My point is that this should be the default. All gaming where this respect does not exist is dysfunctional (wrong, incorrect, potentially suitable for punishment/lawsuits, whatever). That is, I think that all players should have this for all other players about everything. I don't think sex needs a special space here. I think this is where you should always begin. I see "Special Space" as ignoring the issues, because they're a source of anxiety for a fearful player. Which is fine, again, I'll give that when neccessary. But I won't assume that it's needed, I'll find out. Other than that, I'll just have everyone playing understanding that there are other humans at the table who need to be respected.

Oh, sure, I've observed that for myself among male players, even when I'm there. (A lot of the guys I've gamed with have been deeply immature, which has been another part of the problem, I think.)
I often say that maturity is not the issue with RPGs, though it's often cited. Here, however, I think you're absolutely correct. I think that the problem largely goes away with males who know how to deal with women and their own sexuality without being a geek about it.

And here's the point. I believe there is a point at which females can and do become comfortable trusting the males in their games to play including sex. Further, I think that there are steps that one can take to clear the way.

I'm sure you're right about that - I'm just scarred by past experience, I guess, so that's the part that's taking time.
Which is more than understandable from your explanations. I just wouldn't make this assumption if you were coming into my game. That is, I know this happens, and I'd feel you out regarding how you felt about such issues. Actually, I'd hope that I'd present myself in such a way that you'd feel that you could come to me in such an instance with your concerns, especially as GM. In point of fact, this happened in a game that I ran, and if the player in question wants to come forth and talk about how we handled certain issues, that would be cool (though it's just as cool if they don't want to talk about it for whatever reason).

I can picture that being possible in Kerstin's group, but in other groups talking about these issues would have been even more uncomfortable and juvenile than playing the games with their horrible misshapen ideas of including sex. (Which really is an indication that I was playing with the wrong people.)
I agree with that latter assessment. You're a valuable individual who's trying to have a fun time with the other players. They're not respecting you as part of the group. Walk. Make your own group with people who will respect you.

I'm glad it's not a necessity - that would cause me to throw up my hands in disgust and never game again, I think! - but it's certainly my overwhelming experience of RPGs. Granted, my overwhelming experience of RPGs involves young men playing D&D, and I honestly think it's partly informed by the game, but it's still there.
That might be an interesting thread all itself. Again, I'm not seeing how D&D does this overtly (again, I see how it does it accidentally by avoiding the issue), but, then again, I wouldn't being male.
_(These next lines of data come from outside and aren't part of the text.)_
(* ===== verification/Config.v ===== *)
(** The configuration file: src/src/chem/config.cpp, src/include/chem/config.h,
    and [basic_json::merge_patch] of the JSON library (RFC 7386), by which the
    operator changes it.

    The file system is a map from paths to contents; the text form of JSON is a
    parameter ([parse], [dump]). *)

From Stdlib Require Import ZArith Lia Strings.Ascii Strings.String Floats.SpecFloat Sorting.Sorted.
From Stdlib Require Import Structures.OrderedTypeEx.
From stdpp Require Import prelude list strings gmap.
From S2P Require Import Prelude.
From S2P Require Import Ieee.
From S2P Require Import Common.
From S2P Require Import CxxLib.
From S2P Require Import Json.

(** ** Merging *)

Definition fields_of (j : json) : list (string * json) :=
  match j with JObject fs => fs | _ => [] end.

(** [erase(key)]. *)
Definition erase_key (k : string) (fs : list (string * json)) : list (string * json) :=
  filter (λ kv, kv.1 ≠ k) fs.

(** [operator[](key)]: null for a new key. *)
Definition member (k : string) (fs : list (string * json)) : json := default JNull (find_key k fs).

Fixpoint merge_patch (apply_patch j : json) {struct apply_patch} : json :=
  match apply_patch with
  | JObject ps =>
      let fix go ps fs :=
        match ps with
        | [] => fs
        | (k, v) :: ps =>
            go ps (match v with
                   | JNull => erase_key k fs
                   | _ => put_key k (merge_patch v (member k fs)) fs
                   end)
        end in
      JObject (go ps (fields_of j))
  | _ => apply_patch
  end.

(** The body of the loop. *)
Definition merge_entry (kv : string * json) (fs : list (string * json)) : list (string * json) :=
  match kv.2 with
  | JNull => erase_key kv.1 fs
  | v => put_key kv.1 (merge_patch v (member kv.1 fs)) fs
  end.

Definition merge_entries (ps fs : list (string * json)) : list (string * json) :=
  foldl (λ fs kv, merge_entry kv fs) fs ps.

(** ** The settings *)

Module Config.

Record t : Type := mk {
  configuration : json;
  m_path : string;
  controllerIpaddr : string;
  controllerPort : Z;              (* uint16_t *)
  coordIpaddress : string;
  coordPort : Z;                   (* uint16_t *)
  maxNode : Z;                     (* uint8_t *)
  logDirectory : string;
  logLevel : string;
  cpuAffinity : string;
  numaNode : Z;                    (* int *)
  maxCores : Z;                    (* int *)
  numaEnabled : bool;
  extensionsConfig : json;
  sandboxEnabled : bool;
  sandboxMiddlemanUrl : string;
  sandboxUpdateRateMs : Z;         (* int *)
}.

#[global] Instance t_eta : Settable t := λ c,
  mk (configuration c) (m_path c) (controllerIpaddr c) (controllerPort c) (coordIpaddress c)
    (coordPort c) (maxNode c) (logDirectory c) (logLevel c) (cpuAffinity c) (numaNode c)
    (maxCores c) (numaEnabled c) (extensionsConfig c) (sandboxEnabled c)
    (sandboxMiddlemanUrl c) (sandboxUpdateRateMs c).

Definition default : t :=
  mk JNull "" "0.0.0.0" 10000 "0.0.0.0" 5000 2 "chem.log" "info" "" (-1) 10 true (JObject [])
    false "http://localhost:8080" 500.

(** *** Reading *)

(** Like [get_u8] of Json.v, for 16 bits and for [bool]. *)
Definition get_u16 (j : json) : outcome json_error Z :=
  match j with
  | JUnsigned z | JInt z => Ok (u16 z)
  | JFloat x => Ok (u16 (cvtt32 x))
  | JBool b => Ok (Z.b2z b)
  | _ => Err TypeError
  end.

Definition get_bool (j : json) : outcome json_error bool :=
  match j with JBool b => Ok b | _ => Err TypeError end.

(** [configuration[k]]: a missing key is inserted with null, and stays. *)
Definition subscript (k : string) (c : t) : outcome json_error t :=
  match configuration c with
  | JNull => Ok (c <| configuration := JObject [(k, JNull)] |>)
  | JObject fs =>
      match find_key k fs with
      | Some _ => Ok c
      | None => Ok (c <| configuration := JObject (put_key k JNull fs) |>)
      end
  | _ => Err TypeError
  end.

Definition entry (k : string) (c : t) : json := member k (fields_of (configuration c)).

(** [x = configuration[k]]: the insertion happens before the conversion. *)
Definition required {A} (k : string) (get : json → outcome json_error A) (set : A → t → t)
    : list (stmt t) :=
  [subscript k; λ c, match get (entry k c) with Ok a => Ok (set a c) | Err e => Err e end].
I'm starting to learn how different it can be, but it does scare me how many women must be put off RPGs for life by this kind of immature play.
Yep. The worst is that strong women who might be really great players, are probably the first to ditch the game. That is, knowing that they're really good at it, the lack of respect must be all the more telling. Players like you and Kerstin who have held on despite. Weak, disinterested players might continue longer, just not really being invested in play, and not taking the stupidity personally. These aren't the women we're looking for. But they're the ones that are being selected for.

Now, you might say that I've just been lucky, but it's at least in part because I would never allow these attitudes into play. Basically, one has to take steps to make good play happen. This means the following:
1. Explicitly establish a code of conduct for play.
2. Talk openly about potential issues (don't hide it).
3. Confront any bad bahavior when it occurs.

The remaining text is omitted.